(** X11: when the peer takes every write, [serve_file] makes one write
    for the header block and one for each started block of 4096 bytes of
    the file, [1 + ceil(N / 4096)] writes for [N] bytes, and uses up that
    much of the budget; for an empty file only the header block goes out,
    with a content length of zero. *)
Theorem serve_file_number_of_writes (self : HttpServer.t) (env : Env)
        (file_path responsecode http_version : string) (content : list byte)
        (w : World) :
  FS.lookup (fs env) file_path = Some (FS.File true content) ->
  (List.length content + 4095) / 4096 < budget w ->
  let w' := snd (serve_file self env file_path responsecode http_version w) in
  exists evs,
    added w w' evs
    /\ List.length (written evs) = 1 + (List.length content + 4095) / 4096
    /\ budget w' = budget w - (1 + (List.length content + 4095) / 4096)
    /\ (content = [] ->
        written evs = [header_block env file_path responsecode http_version 0]).
Proof.
  intros Hlook Hb w'. unfold w'.
  assert (Hn : (List.length content + 4095) / 4096 = List.length (chunks content)).
  { rewrite chunks_length. reflexivity. }
  rewrite Hn in *.
  rewrite (@serve_file_open_ok self env file_path responsecode http_version content
             w Hlook).
  cbv zeta. destruct (budget w) as [|b]; [lia|].
  destruct (Nat.leb_spec (List.length (chunks content)) b) as [_|Hlt]; [|lia].
  eexists. split; [reflexivity|].
  assert (Hw : written ([Call_serve_file file_path responsecode http_version;
                         Open file_path;
                         Write (header_block env file_path responsecode http_version
                                             (List.length content))]
                        ++ timeout_events self http_version
                        ++ map Write (chunks content) ++ [Close file_path])
               = header_block env file_path responsecode http_version
                              (List.length content) :: chunks content).
  { cbn [app written flat_map]. f_equal.
    fold (written (timeout_events self http_version
                   ++ map Write (chunks content) ++ [Close file_path])).
    rewrite !written_app, written_timeout_events, written_map_Write.
    cbn [app written flat_map]. now rewrite app_nil_r. }
  rewrite Hw. cbn [List.length snd after Py.budget].
  split; [reflexivity|]. split; [lia|].
  intros ->. rewrite chunks_nil. reflexivity.
Qed.

Lemma serve_file_number_of_writes_witness :
  FS.lookup (fs demo_big_env) "/srv/big.txt" = Some (FS.File true demo_big)
  /\ (List.length demo_big + 4095) / 4096 < budget (accepted 8 [])
  /\ budget (snd (serve_file demo_11 demo_big_env "/srv/big.txt" "200 OK" "HTTP/1.1"
                             (accepted 8 []))) = 4.
Proof.
  assert (Hlook : FS.lookup (fs demo_big_env) "/srv/big.txt"
                  = Some (FS.File true demo_big)) by (vm_compute; reflexivity).
  assert (Hb : (List.length demo_big + 4095) / 4096 < budget (accepted 8 []))
    by (vm_compute; lia).
  destruct (@serve_file_number_of_writes demo_11 demo_big_env "/srv/big.txt" "200 OK"
              "HTTP/1.1" demo_big (accepted 8 []) Hlook Hb) as (evs & _ & _ & Hbud & _).
  split; [exact Hlook|]. split; [exact Hb|].
  rewrite Hbud. vm_compute. reflexivity.
Defined.

(** ** The extension of a path *)

Lemma lacks_app (c : ascii) (a b : string) :
  lacks c (a ++ b) = lacks c a && lacks c b.
Proof.
  induction a as [|x a IH]; cbn; [reflexivity|].
  rewrite IH. now rewrite andb_assoc.
Qed.

Lemma length_append (a b : string) :
  String.length (a ++ b) = String.length a + String.length b.
Proof. induction a as [|x a IH]; cbn; [reflexivity | now rewrite IH]. Qed.



(** [rfind] finds the last occurrence, or returns the default *)
Lemma rfind_from_spec (c : ascii) (s : string) (i found : Z) :
  (lacks c s = true /\ PyStr.rfind_from c s i found = found)
  \/ exists a b, s = a ++ String c b /\ lacks c b = true
                 /\ PyStr.rfind_from c s i found = (i + Z.of_nat (String.length a))%Z.
Proof.
  revert i found. induction s as [|x s IH]; intros i found; cbn [lacks PyStr.rfind_from].
  - now left.
  - destruct (IH (i + 1)%Z (if Ascii.eqb x c then i else found))
      as [[Hl Hr]|(a & b & -> & Hb & Hr)].
    + rewrite Hr, Hl. destruct (Ascii.eqb_spec x c) as [->|Hne]; cbn [negb andb].
      * right. exists "", s. cbn. repeat split; auto. lia.
      * now left.
    + right. exists (String x a), b. cbn [append String.length].
      split; [reflexivity|]. split; [assumption|]. rewrite Hr. lia.
Qed.










(** ** Start-up *)

(** The checks of the main program on the parsed arguments, in their
    order: the message of the error raised, or the listening instance
    [HttpServer(None, document_root, protocol, debug)] with the default
    timeout of [__init__]. *)
Definition main_checks (fs : FS.t) (document_root : string) (port : Z)
           (protocol : string) (debug : bool) : string + HttpServer.t :=
  if negb ((8000 <=? port)%Z && (port <=? 9999)%Z)
  then inl "Port number must be between 8000 and 9999"
  else if negb (FS.path_exists fs document_root)
  then inl ("Document root " ++ document_root ++ " does not exist")
  else if negb (existsb (String.eqb protocol) ["1.1"; "1.0"])
  then inl "Protocol should be either 1.1 or 1.0"
  else inr (HttpServer.mk document_root protocol 10 debug).

(** The instance [start] builds for an accepted connection:
    [HttpServer(client_socket, self.document_root, self.protocol,
    self.debug)], again with the default timeout. *)
Definition handler_for (server : HttpServer.t) : HttpServer.t :=
  HttpServer.mk (document_root server) (protocol server) 10 (debug server).

Lemma serve_effect_timeouts (self : HttpServer.t) (env : Env)
      (file_path responsecode http_version : string) (tmo : option nat) (n : nat) :
  Forall (fun e => match e with
                   | SetTimeout k => k = timeout self /\ http_version = "HTTP/1.0"
                   | _ => True
                   end)
         (fst (fst (snd (serve_effect self env file_path responsecode http_version
                                      tmo n)))).
Proof.
  assert (Hw : forall l, Forall (fun e => match e with
                                          | SetTimeout k =>
                                              k = timeout self /\ http_version = "HTTP/1.0"
                                          | _ => True
                                          end) (map Write l))
    by (induction l; constructor; auto).
  assert (Ht : Forall (fun e => match e with
                                | SetTimeout k =>
                                    k = timeout self /\ http_version = "HTTP/1.0"
                                | _ => True
                                end) (timeout_events self http_version)).
  { unfold timeout_events. destruct (String.eqb_spec http_version "HTTP/1.0");
      repeat constructor; auto. }
  unfold serve_effect. cbv zeta.
  destruct (FS.lookup (fs env) file_path) as [[[|] content|r sz]|];
    try (cbn [fst snd]; repeat constructor).
  destruct n as [|n]; [cbn [fst snd]; repeat constructor|].
  destruct (_ <=? n); cbn [fst snd app]; repeat constructor;
    repeat (apply Forall_app; split); auto; repeat constructor.
Qed.
Lemma finalized_batch_reconciled batch ret c :
  non_negative c → balanced batch c → reconciled (finalized_batch batch ret c).
Proof.
  intros Hn Hb _. exists c. rewrite stored_counts_finalized.
  repeat split; try done; try apply Hn; try apply Hb.
Qed.

Lemma edited_batch_reconciled batch c :
  reconciled batch → non_negative c → balanced batch c →
  reconciled (edited_batch batch c).
Proof.
  intros Hr Hn Hb Hs. simpl in Hs. destruct (Hr Hs) as (_ & _ & _ & _ & _ & Hret).
  exists c. rewrite stored_counts_edited.
  repeat split; try done; try apply Hn; apply Hb.
Qed.

Lemma reconciled_valued b : reconciled b → valued b.
Proof.
  intros Hr Hs. destruct (Hr Hs) as (c & Hc & _ & Hn & Htv & Hret). by exists c.
Qed.

Lemma finalized_batch_valued batch ret c :
  non_negative c → valued (finalized_batch batch ret c).
Proof.
  intros Hn _. exists c. rewrite stored_counts_finalized.
  repeat split; try done; apply Hn.
Qed.

Lemma edited_batch_valued batch c :
  valued batch → non_negative c → valued (edited_batch batch c).
Proof.
  intros Hv Hn Hs. simpl in Hs. destruct (Hv Hs) as (_ & _ & _ & _ & Hret).
  exists c. rewrite stored_counts_edited.
  repeat split; try done; apply Hn.
Qed.

(** ** Invariants of the reachable states *)

Lemma Forall_replace (P : Batch.t → Prop) i u l :
  P u → Forall P l →
  Forall P ((λ b, if decide (Batch.id b = i) then u else b) <$> l).
Proof.
  intros Hu Hl. apply Forall_fmap. eapply Forall_impl; [exact Hl |].
  intros b Hb. simpl. by case_decide.
Qed.

Lemma Forall_filter_keep {A} (P Q : A → Prop) `{∀ x, Decision (Q x)} (l : list A) :
  Forall P l → Forall P (filter Q l).
Proof.
  rewrite !Forall_forall. intros Hl x [_ Hx]%list_elem_of_filter. by apply Hl.
Qed.

Lemma handleSubmit_person_batches omit localeCompare a st st' :
  match a with
  | SubmitNewPerson _ _ | SubmitEditPerson _ _ => True
  | _ => False
  end →
  run omit localeCompare a st = Normal st' → batches st' = batches st.
Proof.
  destruct a as [data now | person data | | | | |]; try done; intros _; simpl.
  - unfold AddDeliveryPersonView_handleSubmit.
    destruct (deliveryPersonSchema data); by intros [= <-].
  - unfold EditDeliveryPersonModal_handleSubmit.
    destruct (deliveryPersonSchema data); by intros [= <-].
Qed.

Lemma batches_setBatches f st : batches (setBatches f st) = f (batches st).
Proof. done. Qed.

(** While the edit handler throws, every stored batch stays reconciled. *)
Lemma step_store_ok e localeCompare st st' :
  store_ok st → step (OmitThrows e) localeCompare st st' → store_ok st'.
Proof.
  intros [Hnd Hrec] (a & Hen & Hrun). unfold store_ok.
  destruct a as [data now | person data | personId | data now | batch data
                | batch data | batchId].
  - apply handleSubmit_person_batches in Hrun; [| done]. by rewrite Hrun.
  - apply handleSubmit_person_batches in Hrun; [| done]. by rewrite Hrun.
  - injection Hrun as <-. rewrite batches_setBatches. cbv beta. split.
    + by apply NoDup_ids_filter.
    + by apply Forall_filter_keep.
  - unfold run, NewBatchModal_handleSubmit, addBatch in Hrun. simpl in Hen.
    destruct (newBatchSchema data) as [d |]; injection Hrun as <-; [| done].
    rewrite batches_setBatches. cbv beta. split.
    + rewrite fmap_cons. by apply NoDup_cons.
    + apply Forall_cons. split; [| done]. by intros Hs.
  - unfold run, FinalizeBatchModal_handleSubmit, updateBatch in Hrun.
    destruct (createFinalizeBatchSchema batch data) as [r |] eqn:E;
      injection Hrun as <-; [| done].
    apply createFinalizeBatchSchema_Success in E as (_ & -> & Hn & Hb).
    rewrite batches_setBatches. cbv beta. split.
    + by rewrite replace_ids.
    + apply Forall_replace; [| done]. by apply finalized_batch_reconciled.
  - done.
  - injection Hrun as <-. rewrite batches_setBatches. cbv beta. split.
    + by apply NoDup_ids_filter.
    + by apply Forall_filter_keep.
Qed.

Exercise:
Would you copy every line of the entries that includes the word "injection"?

Solution to the problem:
  - injection Hrun as <-. rewrite batches_setBatches. cbv beta. split.
    destruct (newBatchSchema data) as [d |]; injection Hrun as <-; [| done].
      injection Hrun as <-; [| done].
  - injection Hrun as <-. rewrite batches_setBatches. cbv beta. split.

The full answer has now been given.